* What the task requires:
Please filter the data below down to the lines holding the string "needs".

* Records supplied:
Lemma checkPaddleCollision_right_hit
    (ball : Ball) (paddle : Paddle) (canvasWidth : R) :
  canvasWidth - 37 <= b_x ball < canvasWidth - 20 ->
  p_y paddle <= b_y ball <= p_y paddle + p_height paddle ->
  b_vx ball > 0 ->
  exists c,
    Physics.checkPaddleCollision ball paddle false canvasWidth = Some c.
Proof.
  intros Hx Hy Hv.
  unfold Physics.checkPaddleCollision, Physics.paddleX, Physics.ballRadius,
    GAME_CONFIG.PADDLE_MARGIN, GAME_CONFIG.PADDLE_WIDTH, GAME_CONFIG.BALL_SIZE.
  replace (Js.geb (b_x ball + 10 / 2) (canvasWidth - 20 - 12)) with true
    by (symmetry; apply leb_true; lra).
  replace (Js.ltb (b_x ball) (canvasWidth - 20 - 12 + 12)) with true
    by (symmetry; apply ltb_true; lra).
  replace (Js.geb (b_y ball) (p_y paddle)) with true
    by (symmetry; apply leb_true; lra).
  replace (Js.leb (b_y ball) (p_y paddle + p_height paddle)) with true
    by (symmetry; apply leb_true; lra).
  replace (Js.gtb (b_vx ball) 0) with true
    by (symmetry; apply ltb_true; lra).
  simpl; eexists; reflexivity.
Qed.

(** On one ball state the two checks exclude each other: the left one needs
    the ball to move left, the right one needs it to move right. *)
Lemma paddle_checks_exclusive
    (ball : Ball) (pl pr : Paddle) (canvasWidth : R)
    (cl cr : Physics.PaddleHit) :
  Physics.checkPaddleCollision ball pl true canvasWidth = Some cl ->
  Physics.checkPaddleCollision ball pr false canvasWidth = Some cr ->
  False.
Proof.
  intros Hl Hr.
  apply checkPaddleCollision_Some in Hl as (_ & _ & _ & _ & Hvl & _).
  apply checkPaddleCollision_Some in Hr as (_ & _ & _ & _ & Hvr & _).
  lra.
Qed.

(** C4, as the claim states it, fails on a canvas 60 wide, where the two
    paddle bands overlap: the ball reflected off the left paddle is placed
    at [x = 37.5], inside the right paddle's band, now moves right, and the
    right check, made on that reflected ball, reflects it a second time. *)
Lemma double_reflection_on_narrow_canvas :
  let ball := mkBall 30 50 (-5) 0 in
  let ps := mkPaddles (mkPaddle 0 100) (mkPaddle 0 100) in
  b_x (SameState.resolvePaddles ball ps 60) = 37.5
  /\ b_x (Engine.resolvePaddle ball (left ps) true 60) = 37.5
  /\ b_x (Engine.resolvePaddles ball ps 60) = 22.5
  /\ Engine.resolvePaddles ball ps 60 <> SameState.resolvePaddles ball ps 60.
Proof.
  cbv zeta.
  set (ball := mkBall 30 50 (-5) 0).
  set (p := mkPaddle 0 100).
  destruct (checkPaddleCollision_left_hit ball p 60) as [cl Hl];
    [simpl; lra | simpl; lra | simpl; lra |].
  pose proof (checkPaddleCollision_Some _ _ _ _ _ Hl)
    as (Hil & Hhl & _ & Hxl & _).
  assert (Hh : Physics.hitPosition cl = 0.5) by (rewrite Hhl; simpl; lra).
  set (b1 := Engine.reflectOff ball cl).
  assert (Hb1x : b_x b1 = 37.5) by exact Hxl.
  assert (Hb1v : b_vx b1 > 0).
  { change (Physics.vx (Physics.calculateReflection
                          (Physics.hitPosition cl) (Physics.isLeftPaddle cl)
                          (-5) 0) > 0).
    rewrite Hh, Hil, calculateReflection_center; simpl.
    pose proof (reflectionSpeed_pos (-5) 0) as Hs.
    assert (0 < Physics.reflectionSpeed (-5) 0) by (apply Hs; left; lra).
    lra. }
  destruct (checkPaddleCollision_right_hit b1 p 60) as [cr Hr];
    [rewrite Hb1x; lra | simpl; lra | exact Hb1v |].
  pose proof (checkPaddleCollision_Some _ _ _ _ _ Hr)
    as (_ & _ & _ & Hxr & _).
  assert (E1 : Engine.resolvePaddle ball p true 60 = b1).
  { unfold Engine.resolvePaddle; rewrite Hl; reflexivity. }
  assert (E2 : Engine.resolvePaddles ball (mkPaddles p p) 60
               = Engine.reflectOff b1 cr).
  { unfold Engine.resolvePaddles; simpl.
    rewrite E1; unfold Engine.resolvePaddle; rewrite Hr; reflexivity. }
  assert (E3 : SameState.resolvePaddles ball (mkPaddles p p) 60 = b1).
  { unfold SameState.resolvePaddles; simpl; rewrite Hl; reflexivity. }
  simpl left. rewrite E1, E2, E3.
  assert (Hx2 : b_x (Engine.reflectOff b1 cr) = 22.5)
    by (change (Physics.newX cr = 22.5); lra).
  repeat split; try assumption.
  intros Heq; rewrite Heq in Hx2; lra.
Qed.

* Result for this exercise:
(** On one ball state the two checks exclude each other: the left one needs
    the ball to move left, the right one needs it to move right. *)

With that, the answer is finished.